I did add you to the rally list but in future can you please add yourself.

To do this you click on the rally you want to join which are all listed on the front page of MHF. You then click on the bit at the bottom that says "I want to reserve a provisional place at this Show Rally" fill in your details and that will add you to the rally list. When you have booked with the show organiser if it is a show rally you are attending you then click on the e.mail you got from us when adding your name, this will confirm you. If it is a standard rally you contact the rally marshal if need be.

Hope this all makes sense :lol:

PS are you the one that has booked 2 vans in MHF name? if so could you please get the other van to join so they have a user name.

Jacquie


----------



## LadyJ

Just a reminder folks that booking will close for Shepton on 3rd September so if you are coming please add your name to our rally list and book with Stone Leisure we only have 5 places left now so be quick :lol: 


Jacquie


----------



## tinaeden

*SHEPTON MALLET SHOW*

HI, Tina Eden would like to confirm booking, Thank you


----------



## LadyJ

*Re: SHEPTON MALLET SHOW*



tinaeden said:


> HI, Tina Eden would like to confirm booking, Thank you


Thanks Tina look forward to seeing you there 

Could J. Olszavski & H. Beckett please let me know there user names so I can add you to the rally list as Stone tell me you have booked to camp with us 8O and you are not on my list!!!

Jacquie


----------



## LadyJ

We only have 2 places left now for Shepton folks as we have 2 that are not yet added to the rally list :roll: because I don't know there user names!!!

J. Olszavski van reg BF52 PBZ

H. Beckett van reg Y231 YVL

Booking closes tomorrow Thursday 3rd September.



Jacquie


----------



## ytank

is it ok to just turn up and camp without booking


----------



## rayc

ytank said:


> is it ok to just turn up and camp without booking


www.stoneleisure.com/the_motorhome_us_rv_show_-__2/

Yes but in the general camping area.

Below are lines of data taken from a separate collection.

(** [buffer_byte_spec] again, with the exact condition on the column: it
    is a count, and the byte does not take it beyond INT_MAX. *)
Lemma buffer_byte_exact e Byte s :
  open_ok s ->
  0 <= nPrinterBufferCharsOnLine s ->
  column_after (nPrinterBufferCharsOnLine s) Byte <= INT_MAX ->
  let s' := buffer_byte e Byte s in
  open_ok s'
  /\ buffered s' = (if flushes_first Byte s then [] else buffered s)
                   ++ printed (nPrinterBufferCharsOnLine s) Byte
  /\ flushed (io_log s') = flushed (io_log s)
                           ++ (if flushes_first Byte s then [buffered s] else [])
  /\ nPrinterBufferCharsOnLine s' = column_after (nPrinterBufferCharsOnLine s) Byte.
Proof.
  intros Hok Hcol Hafter.
  destruct (Z_le_gt_dec (nPrinterBufferCharsOnLine s) (INT_MAX - 8)) as [Hsmall|Hbig].
  - destruct (buffer_byte_spec e Byte s Hok ltac:(lia)) as (H1 & H2 & H3 & _ & H5).
    cbn zeta. auto.
  - destruct Hok as (Hc & Hf & Hlen & Hn). cbn zeta.
    destruct (buffer_byte_frame e Byte s) as (Hc' & Hf' & _ & Hlen').
    unfold open_ok. rewrite Hc', Hf', Hlen'.
    revert Hafter. unfold flushes_first, printed, column_after.
    destruct (Z.eqb_spec Byte 9) as [->|H9]; intros Hafter.
    + rewrite buffer_byte_tab.
      destruct (AddTab_spec e s Hf Hlen ltac:(lia) Hcol) as (Hk & Hn' & Hb' & Hfl & Hcol').
      rewrite Hn', Hb', Hfl, Hcol'.
      rewrite wrap_int_id by (unfold INT_MIN, INT_MAX in *; lia).
      unfold PRINTER_BUFFER_SIZE, PRINTER_TAB_SETTING in *.
      destruct (Z.leb_spec (2048 - 8) (nPrinterBufferChars s));
        repeat split; auto; lia.
    + destruct (Printer_ValidByte Byte) eqn:Hv.
      * apply ValidByte_true in Hv.
        assert (Hplain : is_line_break Byte \/ is_printable Byte) by tauto.
        rewrite buffer_byte_plain by assumption.
        destruct (AddByte_spec e Byte s Hf Hlen Hn) as (Hn' & Hb' & Hfl & _ & Hcol').
        assert (Hset : forall c t, buffered (set_nPrinterBufferCharsOnLine c t) = buffered t
                         /\ nPrinterBufferChars (set_nPrinterBufferCharsOnLine c t)
                            = nPrinterBufferChars t
                         /\ io_log (set_nPrinterBufferCharsOnLine c t) = io_log t)
          by (intros c t; repeat split).
        assert (Hshow : (Byte =? 13) || (Byte =? 10) || ((32 <=? Byte) && (Byte <? 127))
                        = true)
          by (unfold is_line_break, is_printable in Hplain; lia).
        rewrite Hshow.
        unfold PRINTER_BUFFER_SIZE in *.
        destruct (Z.eqb_spec Byte 13) as [->|H13].
        -- destruct (Hset 0 (Printer_AddByteToInternalBuffer e 13 s)) as (-> & -> & ->).
           rewrite Hn', Hb', Hfl.
           destruct (Z.eqb_spec (nPrinterBufferChars s) 2048); repeat split; auto; lia.
        -- rewrite Hn', Hb', Hfl, Hcol'.
           destruct (Z.eqb_spec Byte 10) as [->|H10]; cbn [orb negb andb].
           ++ destruct (Z.eqb_spec (nPrinterBufferChars s) 2048); repeat split; auto; lia.
           ++ assert (Hp : (32 <=? Byte) && (Byte <? 127) = true)
                by (unfold is_line_break, is_printable in Hplain; lia).
              rewrite Hp in Hafter |- *.
              rewrite wrap_int_id by (unfold INT_MIN, INT_MAX in *; lia).
              destruct (Z.eqb_spec (nPrinterBufferChars s) 2048); repeat split; auto; lia.
      * apply ValidByte_false in Hv.
        assert (Hshow : (Byte =? 13) || (Byte =? 10) || ((32 <=? Byte) && (Byte <? 127))
                        = false)
          by (unfold is_line_break, is_printable in Hv; lia).
        assert (H13 : (Byte =? 13) = false) by (unfold is_line_break in Hv; lia).
        assert (Hp : (32 <=? Byte) && (Byte <? 127) = false)
          by (unfold is_printable in Hv; lia).
        unfold buffer_byte.
        assert (Hv' : Printer_ValidByte Byte = false) by (apply ValidByte_false; exact Hv).
        rewrite Hv', Hshow, H13, Hp, !app_nil_r. repeat split; auto; lia.
Qed.

Lemma accept_all_stream e : forall bs s,
  bEnablePrinting e = true ->
  open_ok s ->
  0 <= nPrinterBufferCharsOnLine s ->
  column_within_int (nPrinterBufferCharsOnLine s) bs ->
  let s' := accept_all e bs s in
  open_ok s'
  /\ stream s' = stream s ++ expand (nPrinterBufferCharsOnLine s) bs
  /\ 0 <= nPrinterBufferCharsOnLine s'.
Proof.
  induction bs as [|b bs IH]; intros s He Hok Hcol Hfit; cbn zeta.
  - cbn. rewrite app_nil_r. auto.
  - destruct Hfit as [Hb Hfit]. unfold accept_all. cbn [map run step].
    rewrite transfer_connected by (assumption || apply Hok). cbn [snd].
    destruct (buffer_byte_exact e b s Hok Hcol Hb) as (Hok1 & Hb1 & Hfl1 & Hcol1).
    pose proof (column_after_range (nPrinterBufferCharsOnLine s) b Hcol) as Hr.
    fold (accept_all e bs (buffer_byte e b s)).
    rewrite <- Hcol1 in Hfit.
    destruct (IH (buffer_byte e b s) He Hok1 ltac:(lia) Hfit) as (Hok' & Hs' & Hcol').
    split; [exact Hok'|]. split; [|exact Hcol'].
    rewrite Hs', Hcol1. cbn [expand]. unfold stream at 1.
    rewrite Hb1, Hfl1, concat_app. unfold stream.
    destruct (flushes_first b s); cbn [concat]; rewrite ?app_nil_r, <- ?app_assoc;
      reflexivity.
Qed.

(** X1: on an open connection whose column is a count, whatever bytes are
    sent, as long as none of them takes the column beyond INT_MAX, what has
    been handed to [fwrite] followed by what is in the buffer grows by
    exactly the text those bytes stand for: the bytes in the order sent,
    each tab replaced by its spaces, the discarded bytes left out.  No byte
    is lost, doubled or moved by the flushes that happen on the way. *)
Theorem stream_in_order (e : Env) (bs : list Z) (s : State) :
  bEnablePrinting e = true ->
  open_ok s ->
  0 <= nPrinterBufferCharsOnLine s ->
  column_within_int (nPrinterBufferCharsOnLine s) bs ->
  stream (accept_all e bs s) = stream s ++ expand (nPrinterBufferCharsOnLine s) bs.
Proof. intros He Hok Hcol Hfit. apply (accept_all_stream e bs s He Hok Hcol Hfit). Qed.

Lemma stream_in_order_witness :
  stream (accept_all env_ok [65; 66; 9; 67; 13; 10] connected_empty)
  = [65; 66; 32; 32; 32; 32; 32; 32; 67; 13; 10].
Proof.
  apply (stream_in_order env_ok [65; 66; 9; 67; 13; 10] connected_empty).
  - reflexivity.
  - unfold open_ok, PRINTER_BUFFER_SIZE. cbn. repeat split; lia.
  - cbn. lia.
  - vm_compute. intuition discriminate.
Defined.

(** Carriage returns without end: the column stays at 0, whatever their
    number. *)
Lemma carriage_returns_within_int (k : nat) : column_within_int 0 (replicate k 13).
Proof.
  induction k as [|k IH]; [exact I|].
  cbn [replicate column_within_int]. change (column_after 0 13) with 0.
  split; [unfold INT_MAX; lia | exact IH].
Qed.

(** ** Flushing loses nothing *)

Lemma flush_stream e s :
  sink_inv s -> stream (snd (Printer_EmptyInternalBuffer e s)) = stream s.
Proof.
  intros (Hfc & Hn & Hd).
  destruct (Z.ltb_spec 0 (nPrinterBufferChars s)) as [Hpos|Hle].
  - assert (Hf : bPrinterFile s = true).
    { destruct (bConnectedPrinter s) eqn:Hc; [exact Hfc|]. specialize (Hd eq_refl). lia. }
    destruct (flush_open e s Hf Hpos) as (H0 & Hfl & _).
    unfold stream, buffered at 1. rewrite H0, Hfl, concat_app. cbn.
    rewrite !app_nil_r. reflexivity.
  - rewrite flush_empty by lia. reflexivity.
Qed.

I believe that pre booking including being with MHF closes tomorrow.


----------



## clianthus

Hi ytank

You can turn up and camp without booking but you will be in the General Camping area and not with motorhomefacts.

If you want to camp in our area you must pre-book and you do get a £2 club discount. But pre-booking closes tomorrow.


----------



## Tricky2

*Shepton Mallet Show*

Hi, I have just booked for the show and would love to join you all.
Rick


----------



## Tricky2

*Shepton Mallet Show*

Hi, I have just booked for the show and would love to join you all.
Rick


----------



## LadyJ

*Re: Shepton Mallet Show*



Tricky2 said:


> Hi, I have just booked for the show and would love to join you all.
> Rick


Hi Rick

Have you booked to camp with us? if so please add your name to the rally list

Jacquie

EDIT I see you have well done :lol:


----------



## LadyJ

We only have 1 space left now at Shepton and booking closes today for definite 



Jacquie


----------



## havingfun

*shepton mallett*

hi jacquie,

its us ,mags and bernie,having fun,we have booked and paid,and put ourselves on bream sands as well,h beckett. so looking forward to having another great time,not stopped laughing yet after last weekend.,
can we still book for the carvery on the wednesday,if so can you put us on that as well,

thanks mags


----------



## LadyJ

*Re: shepton mallett*



havingfun said:


> hi jacquie,
> 
> its us ,mags and bernie,having fun,we have booked and paid,and put ourselves on bream sands as well,h beckett. so looking forward to having another great time,not stopped laughing yet after last weekend.,
> can we still book for the carvery on the wednesday,if so can you put us on that as well,
> 
> thanks mags


Hi Mags

Can you please add yourself to the rally list for Shepton :roll: :lol: EDIT I have added you on the list now Mags I take it you are the H.Beckett I couldn't find.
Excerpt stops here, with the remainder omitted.